* [EXERCISE DESCRIPTION]: Which lines of the entries contain the string "toposort"? Please find them and copy them.

--- START ---

(** * Blue Schools water-quality monitor: the Bayesian decision model

    A shallow embedding of [src/backend/bayesian_model.py]: the network that
    [_build_network] declares, the methods of [BoreholeWaterQualityModel]
    built on top of the inference engine, and the properties the
    specification states about them.

    Conventions.
    - Probabilities are exact rationals ([Q]); the source computes with
      binary64 numbers, whose rounding is not modelled.  Every arithmetic
      result is reduced with [Qred], and equalities between probabilities
      are stated with [==].
    - A Python [Dict[str, int]] is a [gmap string Z]: evidence values are
      arbitrary integers, negative ones included.
    - A method of the class is a computation in the monad [M]: it receives
      the object ([Self]), returns a value or raises an [Error], and hands
      the object back.
    - The engine the source imports (pgmpy's network validation and
      [VariableElimination.query]) is not part of the repository's source;
      it is modelled from the specification (sections 4.1 to 4.3), and
      every such definition says so. *)

From Stdlib Require Import QArith Qabs Qminmax.
From stdpp Require Import gmap strings list fin_maps.

Local Open Scope Q_scope.

(* ================================================================= *)
(** ** Errors, results, and the method monad *)

Inductive Error : Type :=
| UnknownVariableError
| StateRangeError
| TargetEvidenceConflictError
| DegenerateFactorError
| ScopeError
| CPDShapeError
| StructuralError
| MissingCPDError
| ParentMismatchError
| NormalizationError
| AssertionError
| AttributeError
| IndexError
| KeyError
| ValueError.

Inductive result (A : Type) : Type :=
| Ok (a : A)
| Err (e : Error).
Arguments Ok {A} a.
Arguments Err {A} e.

Definition rbind {A B} (r : result A) (k : A → result B) : result B :=
  match r with
  | Ok a => k a
  | Err e => Err e
  end.

#[global] Instance result_ret : MRet result := λ A a, Ok a.
#[global] Instance result_bind : MBind result := λ A B k r, rbind r k.

(** [mapR f l] applies a fallible function to every element, left to
    right, and stops at the first error. *)
Fixpoint mapR {A B} (f : A → result B) (l : list A) : result (list B) :=
  match l with
  | [] => Ok []
  | a :: l' =>
      match f a with
      | Ok b =>
          match mapR f l' with
          | Ok bs => Ok (b :: bs)
          | Err e => Err e
          end
      | Err e => Err e
      end
  end.

(** [foldR f l s] threads an accumulator through a fallible loop body. *)
Fixpoint foldR {A S} (f : S → A → result S) (l : list A) (s : S) : result S :=
  match l with
  | [] => Ok s
  | a :: l' =>
      match f s a with
      | Ok s' => foldR f l' s'
      | Err e => Err e
      end
  end.

(* ================================================================= *)
(** ** Exact arithmetic helpers *)

Definition qsum (l : list Q) : Q := Qred (fold_right Qplus 0 l).

Definition Qltb (x y : Q) : bool := negb (Qle_bool y x).

(** Python's [x[i]] on a sequence with a non-negative index. *)
Definition getitem {A} (l : list A) (i : nat) : result A :=
  match l !! i with
  | Some a => Ok a
  | None => Err IndexError
  end.

(** Python's [max] of a non-empty sequence: the first maximal element. *)
Definition py_max (x : Q) (xs : list Q) : Q :=
  fold_left (λ m y, if Qltb m y then y else m) xs x.

(** [numpy.argmax] of a one-dimensional array: the index of the first
    occurrence of the maximum; [ValueError] on an empty array. *)
Fixpoint argmax_from (best : nat) (bv : Q) (i : nat) (l : list Q) : nat :=
  match l with
  | [] => best
  | x :: l' =>
      if Qltb bv x then argmax_from i x (S i) l'
      else argmax_from best bv (S i) l'
  end.

Definition argmax (l : list Q) : result nat :=
  match l with
  | [] => Err ValueError
  | x :: l' => Ok (argmax_from 0%nat x 1%nat l')
  end.

(* ================================================================= *)
(** ** The network as the source declares it *)

(** [TabularCPD(variable, variable_card, values, evidence, evidence_card)]:
    [values] has one row per state of [variable] and one column per joint
    state of the parents, the last parent varying fastest. *)
Record TabularCPD : Type := {
  variable : string;
  variable_card : nat;
  values : list (list Q);
  evidence : list string;
  evidence_card : list nat
}.

Record DiscreteBayesianNetwork : Type := {
  nodes : list string;
  edges : list (string * string);
  cpds : list TabularCPD
}.

Definition add_node (ns : list string) (n : string) : list string :=
  if bool_decide (n ∈ ns) then ns else ns ++ [n].

(** Modelled from the spec: section 4.2, [add_variable] and [add_edge]
    (pgmpy's constructor is not in the source).
    [DiscreteBayesianNetwork(edge_list)]: the nodes are the endpoints of
    the edges, in order of first appearance. *)
Definition new_network (es : list (string * string)) : DiscreteBayesianNetwork :=
  {| nodes := fold_left (λ ns e, add_node (add_node ns e.1) e.2) es [];
     edges := es;
     cpds := [] |}.

Definition network_edges : list (string * string) :=
  [ ("Rainfall", "Turbidity");
    ("Rainfall", "Surface_Runoff");
    ("Turbidity", "Contamination");
    ("Surface_Runoff", "Contamination");
    ("Latrine_Dist", "Contamination");
    ("Pump_Age", "Pump_Failure") ]%string.

Definition cpd_rainfall : TabularCPD :=
  {| variable := "Rainfall"; variable_card := 3;
     values := [[0.5]; [0.3]; [0.2]];
     evidence := []; evidence_card := [] |}.

Definition cpd_latrine : TabularCPD :=
  {| variable := "Latrine_Dist"; variable_card := 2;
     values := [[0.7]; [0.3]];
     evidence := []; evidence_card := [] |}.

Definition cpd_pump_age : TabularCPD :=
  {| variable := "Pump_Age"; variable_card := 3;
     values := [[0.3]; [0.5]; [0.2]];
     evidence := []; evidence_card := [] |}.

Definition cpd_turbidity : TabularCPD :=
  {| variable := "Turbidity"; variable_card := 3;
     values := [ [0.90; 0.50; 0.10];
                 [0.08; 0.35; 0.30];
                 [0.02; 0.15; 0.60] ];
     evidence := ["Rainfall"%string]; evidence_card := [3%nat] |}.

Definition cpd_runoff : TabularCPD :=
  {| variable := "Surface_Runoff"; variable_card := 2;
     values := [ [0.95; 0.40; 0.10];
                 [0.05; 0.60; 0.90] ];
     evidence := ["Rainfall"%string]; evidence_card := [3%nat] |}.

Definition cpd_pump_failure : TabularCPD :=
  {| variable := "Pump_Failure"; variable_card := 2;
     values := [ [0.98; 0.90; 0.70];
                 [0.02; 0.10; 0.30] ];
     evidence := ["Pump_Age"%string]; evidence_card := [3%nat] |}.

Definition cpd_contamination : TabularCPD :=
  {| variable := "Contamination"; variable_card := 2;
     values := [ [0.99; 0.95; 0.85; 0.70;
                  0.80; 0.60; 0.50; 0.30;
                  0.40; 0.20; 0.15; 0.05];
                 [0.01; 0.05; 0.15; 0.30;
                  0.20; 0.40; 0.50; 0.70;
                  0.60; 0.80; 0.85; 0.95] ];
     evidence := ["Turbidity"; "Surface_Runoff"; "Latrine_Dist"]%string;
     evidence_card := [3; 2; 2]%nat |}.

Definition network_cpds : list TabularCPD :=
  [ cpd_rainfall; cpd_latrine; cpd_pump_age; cpd_turbidity;
    cpd_runoff; cpd_pump_failure; cpd_contamination ].

(* ================================================================= *)
(** ** Network construction and validation *)

Definition n_columns (c : TabularCPD) : nat :=
  fold_right Nat.mul 1%nat (evidence_card c).

(** Modelled from the spec: section 4.2, [set_cpd] (the shape check that
    pgmpy's [TabularCPD] constructor performs is not in the source).  The
    table of a CPD has one row per child state and one column per parent
    assignment; a variable has at least two states. *)
Definition cpd_shape_ok (c : TabularCPD) : bool :=
  (2 <=? variable_card c)%nat
  && (length (values c) =? variable_card c)%nat
  && forallb (λ row, (length row =? n_columns c)%nat) (values c)
  && (length (evidence c) =? length (evidence_card c))%nat.

(** Modelled from the spec: section 4.2, [set_cpd] ([add_cpds] of pgmpy is
    not in the source).  A CPD is attached to a declared variable, has the
    right shape, and replaces an earlier CPD of the same variable. *)
Definition add_cpds (net : DiscreteBayesianNetwork) (cs : list TabularCPD)
  : result DiscreteBayesianNetwork :=
  foldR (λ net c,
           if negb (bool_decide (variable c ∈ nodes net)) then Err UnknownVariableError
           else if negb (cpd_shape_ok c) then Err CPDShapeError
           else Ok {| nodes := nodes net;
                      edges := edges net;
                      cpds := filter (λ c', variable c' ≠ variable c) (cpds net) ++ [c] |})
        cs net.

(** Modelled from the spec: section 4.2, validation step (a).  Whether a
    node still has an incoming edge from a remaining node. *)
Definition has_incoming (es : list (string * string)) (remaining : list string)
    (n : string) : bool :=
  existsb (λ e, bool_decide (e.2 = n) && bool_decide (e.1 ∈ remaining)) es.

(** Modelled from the spec: section 4.2, validation step (a).  Kahn's
    algorithm: repeatedly take out a remaining node without an incoming
    edge from a remaining node; the sort fails when no such node exists. *)
Fixpoint toposort (fuel : nat) (es : list (string * string))
    (remaining : list string) : option (list string) :=
  match remaining with
  | [] => Some []
  | _ :: _ =>
      match fuel with
      | O => None
      | S fuel' =>
          match find (λ n, negb (has_incoming es remaining n)) remaining with
          | None => None
          | Some n =>
              match toposort fuel' es (filter (λ m, m ≠ n) remaining) with
              | Some order => Some (n :: order)
              | None => None
              end
          end
      end
  end.

(** Modelled from the spec: section 4.2, validation step (a), on the
    nodes and edges of a network. *)
Definition topological_sort (net : DiscreteBayesianNetwork) : option (list string) :=
  toposort (length (nodes net)) (edges net) (nodes net).

(** Modelled from the spec: section 3 (one CPD per variable).  The CPD
    attached to a variable. *)
Definition get_cpds (net : DiscreteBayesianNetwork) (v : string) : option TabularCPD :=
  find (λ c, bool_decide (variable c = v)) (cpds net).

(** Modelled from the spec: section 4.2, validation step (c).  The
    parents the edges give a variable, and equality of two lists as sets. *)
Definition structural_parents (net : DiscreteBayesianNetwork) (v : string) : list string :=
  (λ e, e.1) <$> filter (λ e, e.2 = v) (edges net).

Definition same_set (l1 l2 : list string) : bool :=
  forallb (λ x, bool_decide (x ∈ l2)) l1 && forallb (λ x, bool_decide (x ∈ l1)) l2.

(** The sum of column [j] of a CPD table: the total probability of the
    child's states under the [j]-th parent assignment. *)
Definition column_sum (c : TabularCPD) (j : nat) : Q :=
  qsum ((λ row, nth j row 0) <$> values c).

(** Modelled from the spec: section 4.2, validation step (d), with the
    tolerance of section 8. *)
Definition normalization_tolerance : Q := 1e-6.

Definition columns_normalized (c : TabularCPD) : bool :=
  forallb (λ j, Qle_bool (Qabs (column_sum c j - 1)) normalization_tolerance)
          (seq 0 (n_columns c)).

(** Modelled from the spec: section 4.2, [validate] (pgmpy's [check_model]
    is not in the source).  In order: (a) a topological sort exists,
    (b) every variable has a CPD, (c) the declared parents of each CPD are
    the structural parents, as sets, (d) every CPD column sums to 1 within
    the tolerance. *)
Definition check_model (net : DiscreteBayesianNetwork) : result bool :=
  match topological_sort net with
  | None => Err StructuralError
  | Some _ =>
      match mapR (λ v, match get_cpds net v with
                       | Some c => Ok c
                       | None => Err MissingCPDError
                       end) (nodes net) with
      | Err e => Err e
      | Ok cs =>
          if negb (forallb (λ c, same_set (evidence c)
                                   (structural_parents net (variable c))) cs)
          then Err ParentMismatchError
          else if negb (forallb columns_normalized cs)
          then Err NormalizationError
          else Ok true
      end
  end.

(* ================================================================= *)
(** ** Factor algebra *)

(** Modelled from the spec: section 3, Variable and Factor (pgmpy's
    [DiscreteFactor] is not in the source).  A factor is a dense table
    over an ordered scope, stored row-major: the first variable of the
    scope varies slowest. *)
Record Var : Type := {
  name : string;
  cardinality : nat
}.

Record Factor : Type := {
  scope : list Var;
  table : list Q
}.

(** Modelled from the spec: section 4.1 (scope membership; no factor
    code is in the source).  Names are compared with [String.eqb]
    throughout the factor algebra. *)
Definition in_names (x : string) (sc : list Var) : bool :=
  existsb (λ v, String.eqb (name v) x) sc.

Definition in_scope (x : string) (f : Factor) : bool :=
  in_names x (scope f).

--- END ---

* [EXERCISE RESPONSE]:
Fixpoint toposort (fuel : nat) (es : list (string * string))
              match toposort fuel' es (filter (λ m, m ≠ n) remaining) with
  toposort (length (nodes net)) (edges net) (nodes net).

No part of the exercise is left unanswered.